We had some threads about languages recently. To be honest, it’s one of my favorite topics and I thought it was cool to see so many people talking about it.
So, I want to point out Lemmygrad communities I see about language for anyone interested:
Linguistics:
https://lemmygrad.ml/c/leftlang - somewhat active
https://lemmygrad.ml/c/linguistics - not active
Specific language learning:
https://lemmygrad.ml/c/learnchinese
September’s Korean study thread on c/korea
Translation:
https://lemmygrad.ml/c/translation
I’m not sure to what degree other people here are interested in seeing more language study topics be discussed around here but personally I would be very interested in more activity around this topic, such as helping each other study, producing translations together (I know that’s a big project), studying topics like language revitalization, language acquisition, etc.
Is anyone else here enthusiastic about this kind of topic?
Do you or other techy comrades know how to do the following…
I’d like to read some García Márquez in the original, but it’s a bit too advanced for me.
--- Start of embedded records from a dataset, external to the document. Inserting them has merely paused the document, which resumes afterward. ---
Lemma filterWords_narrowing_witness :
  filterWords ascii_toUpperCase (mkState (lit "AUL") [] [] (lit "G") [] [] false)
    (filter (keeps ascii_toUpperCase aul_search)
       [candidate "aural"; candidate "plant"; candidate "laugh"])
  = filterWords ascii_toUpperCase
      (mkState (lit "AUL") [] [] (lit "G") [] [] false)
      [candidate "aural"; candidate "plant"; candidate "laugh"].
Proof.
  apply (filterWords_narrowing ascii_toUpperCase aul_search
           (mkState (lit "AUL") [] [] (lit "G") [] [] false)
           [candidate "aural"; candidate "plant"; candidate "laugh"]).
  - reflexivity.
  - intros l Hl. exact Hl.
  - intros l Hl. destruct Hl.
Defined.

(** X7. Once [validateInputs] has accepted a pattern together with a length,
    every word of the result has the length of the pattern, although the
    filter never looks at the pattern. *)
Theorem results_have_pattern_length up (c : State) (data : list WordItem)
    (w : jsstring) :
  validateInputs c = [] ->
  pattern c <> [] -> length c <> [] ->
  In w (filterWords up c data) ->
  List.length w = List.length (pattern c).
Proof.
  intros Hv Hp Hn Hw.
  apply In_filterWords in Hw as [item [_ [_ [[Hlen | Hlen] _]]]];
    [contradiction|].
  unfold validateInputs in Hv.
  apply truthy_true in Hp. apply truthy_true in Hn.
  rewrite Hp, Hn, andb_false_r in Hv. simpl in Hv.
  destruct (length_is (List.length (pattern c)) (Number (length c))) eqn:E;
    [|discriminate Hv].
  apply length_is_Some in E. rewrite Hlen in E.
  injection E as E. now apply Nat2N.inj.
Qed.

Lemma results_have_pattern_length_witness :
  List.length (lit "ZEBRA") = List.length (pattern zebra_search).
Proof.
  apply (results_have_pattern_length ascii_toUpperCase zebra_search
           [candidate "zebra"; candidate "cobra"] (lit "ZEBRA")).
  - reflexivity.
  - discriminate.
  - discriminate.
  - left. reflexivity.
Defined.

(** X8. Each candidate is judged on its own: the result of a list of
    candidates in two parts is the result of the first part followed by that
    of the second, and a result never has more words than there were
    candidates. *)
Theorem filterWords_app up (c : State) (d1 d2 : list WordItem) :
  filterWords up c (d1 ++ d2) = filterWords up c d1 ++ filterWords up c d2
  /\ List.length (filterWords up c d1) <= List.length d1.
Proof.
  unfold filterWords. split.
  - now rewrite filter_app, map_app.
  - rewrite length_map. apply filter_length_le.
Qed.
I was thinking of front-loading the vocab and learning the words that are in the book(s) before starting. The only way I can think of doing this is intensively reading it/them and listing all the words I don’t know. The problem is that I’ll end up understanding enough of the story to spoil it, but not understand enough to enjoy it.
So what I’d like to do is list all the words used in the text by frequency. Then I can ignore the words I do know and learn a bulk of the less frequent words before starting to read the book. Is there a script or something that I could apply to the epub version to strip the words and sort them by frequency?
Yeah that’s a class of application of the app/tool that I had in mind. I can write that in Python or find it somewhere if you give me a hot min.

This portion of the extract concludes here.